On Feb. 9, public health officials confirmed the province’s first case of the more contagious B117 COVID-19 variant, contracted by a traveller who visited Africa and Europe.

Four days later, First Nations health officials disclosed they found seven potential cases of the same variant in Pauingassi, an Anishinaabe community nestled into the coniferous forest of eastern Manitoba, accessible only by plane, winter road or an arduous ascent of the Berens River by canoe.

The unsettling prospect of a more contagious variant reaching one of the province’s most remote communities didn’t last long. Only three days later, the National Microbiology Laboratory in Winnipeg determined the Pauingassi cases in question were nothing out of the ordinary.

Manitobans can be forgiven for feeling as if someone just yanked their chains.

It would be fair to describe the collective mindset as somewhat fragile, given that the province only recently managed to reduce its COVID infection and hospitalization rates — after a miserable and deadly fall — to the point where most businesses are allowed to reopen to some degree.

Nonetheless, nobody at Manitoba public health or the First Nations pandemic response team was engaged in any funny business over the weekend. Red flags were attached to the Pauingassi cases in completely good faith.

“This is a fantastic learning opportunity,” said Dr. Marcia Anderson Manitoba, the head of the First Nations pandemic response team, on Tuesday, explaining this initial B117 scare will prepare remote communities for the real deal. 

“There are some enhanced measures that we will be taking whenever there’s a potential variant of concern. That includes longer isolation periods for contact [and] potential retesting of contacts.”

Two steps to finding a variant

Determining whether a COVID-19 sample is one of three new more contagious variants is more complicated than testing for COVID itself.

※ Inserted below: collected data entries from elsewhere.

(** Restored memory is a save that was still coherent, with the devices of its marker. *)
Lemma runs_resumeNode d w0 done n w : launching d w0 done w -> n ∉ done ->
  runs w (resumeNode sch d n) (fun w' r =>
    match r with
    | Ok res => launching d w0 (done ++ [n]) w' /\ r_savePath res = saveStatePath n
    | Err e => launching d w0 done w' /\ exists i, e = ResumeFailed n i []
    end).
Proof.
  intros Hl Hn. unfold resumeNode. apply post_bind. eapply post_conseq; [by apply runs_read|]. intros w1 saved [C1 Es].
  apply post_bind. apply (post_conseq _ _ (fun w2 without => calm (fun _ => False) w1 w2 /\
    (is_ok saved = true -> without = bool_decide (is_Some (files w !! saveStateBalloonPath (saveStatePath n)))))).
  { destruct (is_ok saved); [|apply post_ret; split; [reflexivity|done]]. unfold savedWithoutBalloon. apply post_bind.
    eapply post_conseq; [by apply runs_read|]. intros w2 r [C2 ->]. apply post_ret. split; [done|]. intros _.
    rewrite (c_files _ _ _ C1 _ (fun H => H)). case_bool_decide as E; [by destruct E as [? ->]|].
    destruct (files w !! saveStateBalloonPath (saveStatePath n)) eqn:E2; [|done]. exfalso. by apply E. }
  intros w2 without [C2 Hw]. apply post_bind. eapply post_conseq; [apply (gentle_untrack (fun _ => False))|]. intros w3 ? C3.
  assert (C : calm (fun _ => False) w w3) by (etrans; [apply C1|]; etrans; [apply C2|apply C3]).
  assert (Hl3 : launching d w0 done w3) by by eapply launching_calm.
  apply post_bind. eapply post_conseq; [apply runs_launch|]. intros w4 l (F4 & V4 & O4 & H4). destruct l as [i|m fellBack].
  { apply post_ret. split; [|eauto]. eapply launching_calm; [apply Hl3|]. by apply calm_same. }
  destruct H4 as (D4 & _ & Hb & Hmem & _). apply post_bind. unfold track. apply post_modify, post_ret. split; [|done].
  apply (launching_boot _ _ _ w3 _ n m); simpl; try done; [by rewrite V4|]. intros sv v Hm. apply Hmem in Hm as (-> & p & t & Hr & Hf).
  destruct (is_ok saved && _) eqn:Emis; [done|]. injection Hr as <-.
  destruct (l_save _ _ _ _ Hl3 n Hn sv t Hf) as (Hv & _ & Hmk). split; [done|]. rewrite Hb.
  rewrite (c_files _ _ _ C _ (fun H => H)) in Hf. rewrite (c_files _ _ _ C _ (fun H => H)) in Hmk. rewrite Hf in Es. rewrite Es in Emis, Hw. cbn [is_ok andb] in Emis, Hw.
  rewrite Hw in Emis by done. apply negb_false_iff, eqb_prop in Emis. rewrite <- Emis. case_bool_decide as Hi.
  - by apply Hmk.
  - destruct (sv_balloon sv) eqn:E; [done|]. exfalso. by apply Hi, Hmk.
Qed.

Lemma runs_batch d w0 names done ws restored w :
  launching d w0 done w -> NoDup (done ++ names) ->
  runs w (resumeNodeBatch sch d names done (saveStatePath <$> done) ws restored) (fun w' r =>
    is_ok r = true \/ disk w' = disk w0 -> coherent d w').
Proof.
  revert done ws restored w. induction names as [|n names IH]; intros done ws restored w Hl Hd; simpl; apply post_bind.
  - eapply post_conseq; [by eapply runs_removeSaves|]. intros w' ? H. by apply post_ret.
  - assert (n ∉ done) by (apply NoDup_app in Hd as (_ & Hd & _); intros Hn; apply (Hd n Hn); left).
    eapply post_conseq; [by eapply runs_resumeNode|]. intros w1 r Hr. destruct r as [res|e].
    + destruct Hr as [Hl1 ->]. change ((saveStatePath <$> done) ++ [saveStatePath n]) with ((saveStatePath <$> done) ++ (saveStatePath <$> [n])).
      rewrite <- fmap_app. apply IH; [done|by rewrite <- app_assoc].
    + destruct Hr as [Hl1 [i ->]]. apply post_bind. eapply post_conseq; [apply (gentle_closeNodes sch (fun _ => False))|].
      intros w2 u C2. apply post_ret. intros [?|E]; [done|]. eapply launching_still; [by eapply launching_calm|done].
Qed.

Lemma coherent_same d w w' : files w' = files w -> vms w' = vms w -> disk w' = disk w -> coherent d w -> coherent d w'.
Proof.
  intros F V D Hc n. destruct (Hc n) as [Hs Hm]. unfold node_ok, save_ok, machine_ok, version, nodeRunning in *.
  by rewrite F, V, D.
Qed.

Lemma runs_release h w Q : (forall w', files w' = files w -> vms w' = vms w -> disk w' = disk w -> Q w' tt) -> runs w (releaseBalloonHold h) Q.
Proof. intros H. apply post_modify. by destruct (h <=? 0); apply H. Qed.

Lemma runs_hold h w Q : (forall w', files w' = files w -> vms w' = vms w -> disk w' = disk w -> Q w' tt) -> runs w (hold h) Q.
Proof. intros H. apply post_modify. by destruct (h <=? 0); apply H. Qed.

Lemma gentle_oldest P matches s : gentle P (oldest sch matches s).
Proof. revert s. induction matches as [|p l IH]; intros s; simpl; stays_tac. Qed.

Lemma gentle_drift P now : gentle P (clockDriftWarning sch now).
Proof. unfold clockDriftWarning. pose proof gentle_oldest. stays_tac. Qed.

Lemma resume_coherent d a now w : coherent d w ->
  (forall item, a_item a = Some item -> NoDup (n_Name <$> c_Nodes item)) ->
  runs w (resumeCluster sch d a now) (fun w' r => is_ok r = true \/ disk w' = disk w -> coherent d w').
Proof.
  intros Hc Hd. unfold resumeCluster. destruct (a_item a) as [item|]; [|by apply post_ret].
  apply post_bind, post_get. destruct (clusterRunning w); [by apply post_ret|]. destruct (a_sync a); [cbn [negb]|by apply post_ret].
  destruct (a_overcommit a) as [o|], (a_pressure a) as [p|], (if 0 <? a_booting a then a_provision a else Some ([], 0)) as [[q held]|];
    try by apply post_ret.
  apply post_bind, runs_hold. intros w1 F1 V1 D1. destruct (a_subnet a) as [sub|].
  - apply post_bind. eapply post_conseq; [apply (gentle_drift (fun _ => False))|]. intros w2 drift C2.
    assert (Hc2 : coherent d w2) by (eapply (calm_coherent d _ w1 w2); [|exact C2|by eapply coherent_same]; tauto).
    apply post_bind. eapply post_conseq; [apply (runs_batch d w2 _ []); [by apply launching_start|by apply Hd]|].
    intros w3 r H3. destruct r as [[warnings restored]|e].
    + apply post_bind. unfold emit. apply post_modify, post_ret. intros _. eapply coherent_same; [..|apply H3; by left]; done.
    + apply post_bind, runs_release. intros w4 F4 V4 D4. apply post_ret. intros [?|E]; [done|].
      eapply coherent_same; [done..|]. apply H3. right. rewrite (c_disk _ _ _ C2). congruence.
  - apply post_bind, runs_release. intros w2 F2 V2 D2. apply post_ret. intros _. eapply coherent_same; [done..|by eapply coherent_same].
Qed.

Lemma gentle_releaseInactive P n : gentle P (releaseInactive sch n).
Proof. unfold releaseInactive. stays_tac. Qed.

Lemma runs_releaseInactive n w :
  runs w (releaseInactive sch n) (fun w' r => calm (fun _ => False) w w' /\ (forall e, r = Err e -> e = ReleaseFailed n)).
Proof.
  apply post_and; [apply gentle_releaseInactive|]. unfold releaseInactive. apply post_bind, post_get.
  destruct (vms w !! n) as [m|]; [|by apply post_ret]. destruct (m_active m); [by apply post_ret|].
  apply post_bind. eapply post_conseq; [apply (gentle_Close sch (fun _ => False))|]. intros w1 c _.
  destruct c; cbn [negb]; [apply post_bind, post_modify|]; apply post_ret; congruence.
Qed.

(** A cold boot: the machine has no restored memory. *)
Lemma runs_coldBoot d w0 done n w : launching d w0 done w ->
  runs w (launchMachine sch d n None) (fun w' l =>
    match l with
    | LFailed _ => launching d w0 done w'
    | LMachine m _ => runs w' (track n m) (fun w2 _ => launching d w0 (done ++ [n]) w2)
    end).
Proof.
  intros Hl. eapply post_conseq; [apply runs_launch|]. intros w1 l (F1 & V1 & O1 & H1). destruct l as [i|m fb].
  - eapply launching_calm; [done|]. by apply calm_same.
  - destruct H1 as (D1 & _ & Hb & Hmem & _). unfold track. apply post_modify.
    apply (launching_boot _ _ _ w _ n m); simpl; try done; [by rewrite V1|]. intros sv v Hm. by apply Hmem in Hm as (_ & p & t & ? & _).
Qed.

Lemma runs_discardEach {B} d w0 done (f : bool * list Warning -> list B) w : launching d w0 done w ->
  runs w (gather done (fun n => r ← discardSavedState sch n; mret (f r))) (fun w' _ => coherent d w').
Proof.
  intros [Hm Hs _ _]. apply (discard_all d); [| | |done..].
  - intros n. stays_tac.
  - intros n. pose proof gentle_discard. stays_tac.
  - intros n w1. apply post_bind. eapply post_conseq; [apply runs_discard|]. intros. by apply post_ret.
Qed.

Lemma runs_startLoop d w0 names done w : launching d w0 done w ->
  runs w (startLoop sch d names done) (fun w' r =>
    match r with
    | Ok started => launching d w0 started w'
    | Err (ReleaseFailed _) => disk w' = disk w0 -> coherent d w'
    | Err _ => coherent d w'
    end).
Proof.
  revert done w. induction names as [|n names IH]; intros done w Hl; simpl; [by apply post_ret|].
  apply post_bind. eapply post_conseq; [apply runs_releaseInactive|].
  intros w1 r [C1 Hr]. assert (Hl1 : launching d w0 done w1) by by eapply launching_calm. destruct r as [[|]|e].
  - apply post_bind. eapply post_conseq; [by apply runs_coldBoot|]. intros w2 l H2. destruct l as [i|m fb].
    + apply post_bind. eapply post_conseq; [apply (gentle_closeNodes sch (fun _ => False))|]. intros w3 u C3.
      apply post_bind. eapply post_conseq; [apply (runs_discardEach d w0 done snd); by eapply launching_calm|].
      intros w4 f H4. by apply post_ret.
    + apply post_bind. eapply post_conseq; [apply H2|]. intros w3 ? H3. by apply IH.
  - by apply IH.
  - rewrite (Hr e eq_refl). apply post_ret. intros E. by eapply launching_still.
Qed.

Lemma start_coherent d item sync subnet w : coherent d w ->
  runs w (start sch d item sync subnet) (fun w' r =>
    match r with Err (ReleaseFailed _) => disk w' = disk w -> coherent d w' | _ => coherent d w' end).
Proof.
  intros Hc. unfold start. destruct sync; [cbn [negb]|by apply post_ret]. destruct subnet as [s|]; [|by apply post_ret].
  apply post_bind. eapply post_conseq; [apply (runs_startLoop d w), launching_start, Hc|]. intros w1 r H1. destruct r as [started|e].
  - apply post_bind. eapply post_conseq; [apply (runs_discardEach d w started (fun o => [o])), H1|]. intros w2 o H2.
    apply post_bind. unfold emit. apply post_modify, post_ret. by eapply coherent_same.
  - apply post_ret. done.
Qed.

Lemma stop_coherent d loaded w : coherent d w -> runs w (stop sch loaded) (fun w' _ => coherent d w').
Proof.
  intros Hc. eapply post_conseq; [apply (calm_full w _ (fun _ => False)); unfold stop; stays_tac|].
  intros w' ? C. eapply calm_coherent; [|exact C|exact Hc]. tauto.
Qed.

Lemma stopNode_coherent d item name w : coherent d w -> runs w (stopNodeLocked sch item name) (fun w' _ => coherent d w').
Proof.
  intros Hc. eapply post_conseq; [apply (calm_full w _ (fun _ => False)); unfold stopNodeLocked; stays_tac|].
  intros w' ? C. eapply calm_coherent; [|exact C|exact Hc]. tauto.
Qed.

Lemma startNode_coherent d a name w : coherent d w -> runs w (startNodeLocked sch d a name) (fun w' _ => coherent d w').
Proof.
  intros Hc. unfold startNodeLocked. destruct (a_item a) as [item|]; [|by apply post_ret].
  destruct (clusterNode item name) as [node|]; [|by apply post_ret]. apply post_bind, post_get.
  destruct (nodeRunning w (n_Name node)); [by apply post_ret|].
  destruct (a_overcommit a) as [o|], (if negb (clusterRunning w) then a_subnet a else Some []) as [s|], (a_pressure a) as [p|],
    (a_provision a) as [[q held]|]; try by apply post_ret.
  apply post_bind, runs_hold. intros w1 F1 V1 D1. apply post_bind.
  eapply post_conseq; [apply (calm_full w1 _ (fun _ => False)); stays_tac|]. intros w2 released C2.
  assert (Hc2 : coherent d w2) by (eapply (calm_coherent d _ w1 w2); [|exact C2|by eapply coherent_same]; tauto).
  destruct released; cbn [negb]; [|apply post_bind, runs_release; intros w3 F3 V3 D3; apply post_ret; by eapply coherent_same].
  apply post_bind. eapply post_conseq; [by apply runs_coldBoot, launching_start|]. intros w3 l H3. destruct l as [i|m fb].
  - apply post_bind, runs_release. intros w4 F4 V4 D4. apply post_ret. eapply coherent_same; [done..|].
    split; [by apply (l_save _ _ _ _ H3), not_elem_of_nil|by apply (l_machine _ _ _ _ H3)].
  - apply post_bind. eapply post_conseq; [apply H3|]. intros w4 ? H4. apply post_bind.
    apply (post_conseq _ _ (fun w' _ => coherent d w')).
    { eapply post_conseq; [apply post_and; [apply local_discard|apply post_and; [apply gentle_discard|apply runs_discard]]|].
      intros w5 r5 (T5 & C5 & E5) j. destruct (decide (j = n_Name node)) as [->|Hj].
      - split; [by apply no_save_ok|]. eapply calm_machine_ok; [done|]. apply (l_machine _ _ _ _ H4).
      - eapply touches_ok; [done..|]. split; [apply (l_save _ _ _ _ H4); set_solver|apply (l_machine _ _ _ _ H4)]. }
    intros w5 r5 H5. apply post_bind. eapply post_conseq; [apply (calm_full w5 _ (fun _ => False)); stays_tac|]. intros w6 ? C6.
    apply post_bind. unfold emit. apply post_modify, post_ret. apply (coherent_same d w6); [done..|].
    eapply calm_coherent; [|exact C6|exact H5]. tauto.
Qed.

Lemma glob_spec suffix w : runs w (glob sch suffix) (fun w' l =>
  calm (fun _ => False) w w' /\ forall f, f ∈ l <-> is_Some (files w !! f) /\ has_suffix f suffix = true).
Proof.
  apply post_and; [apply gentle_glob|]. destruct Hrel as (_ & _ & Hg). unfold glob.
  apply post_bind, post_call, post_bind, post_get, post_ret. rewrite Hg. intros f. cbn [files].
  rewrite list_elem_of_filter, elem_of_sort_strings, elem_of_elements, elem_of_dom. tauto.
Qed.

Lemma is_saveStatePath f : has_suffix f saveStateSuffix = true -> f = saveStatePath (nodeNameOfSave f).
Proof. intros [t ->]%has_suffix_spec. unfold saveStatePath, nodeNameOfSave. by rewrite trim_suffix_app. Qed.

For starters, it involves two steps.

The first step is a relatively straightforward screening test for a genetic mutation known as N501Y.

The mutation is found in all three of the more contagious COVID variants of concern to epidemiologists: the B117 strain first found in the U.K., the B1351 strain first discovered in South Africa and the P1 variant first found in Brazil.

The presence of this mutation does not mean a sample is one of these more contagious variants. There are other, more banal variants with same mutation.

That’s why most positive COVID-19 samples that turn out to have the N501Y mutation are sent to Winnipeg’s National Microbiology Laboratory for a complicated form testing known as genomic sequencing, which maps out the entire genetic fingerprint of the virus.

It takes more than one technician or scientist to analyze the results of sequencing, which not only determines whether a sample is in fact a variant of concern but also adds another entry into a library of COVID genetics.

“Many different variants are discovered and tracked this way, including those that might be unique to Manitoba,” Manitoba public health said in a statement.

Act now, confirm later

Dr. Brent Roussin, Manitoba’s chief provincial public health officer, said his office doesn’t wait until genomic sequencing is complete before it acts on how to handle someone suspected of carrying one of the three problematic variants.

“Whenever we see an indication of variants of concern are so important to us that public health, we’re going to act on it immediately as if it is,” Roussin said on Tuesday. “If we get sequencing that changes that, then we can adjust our measures.”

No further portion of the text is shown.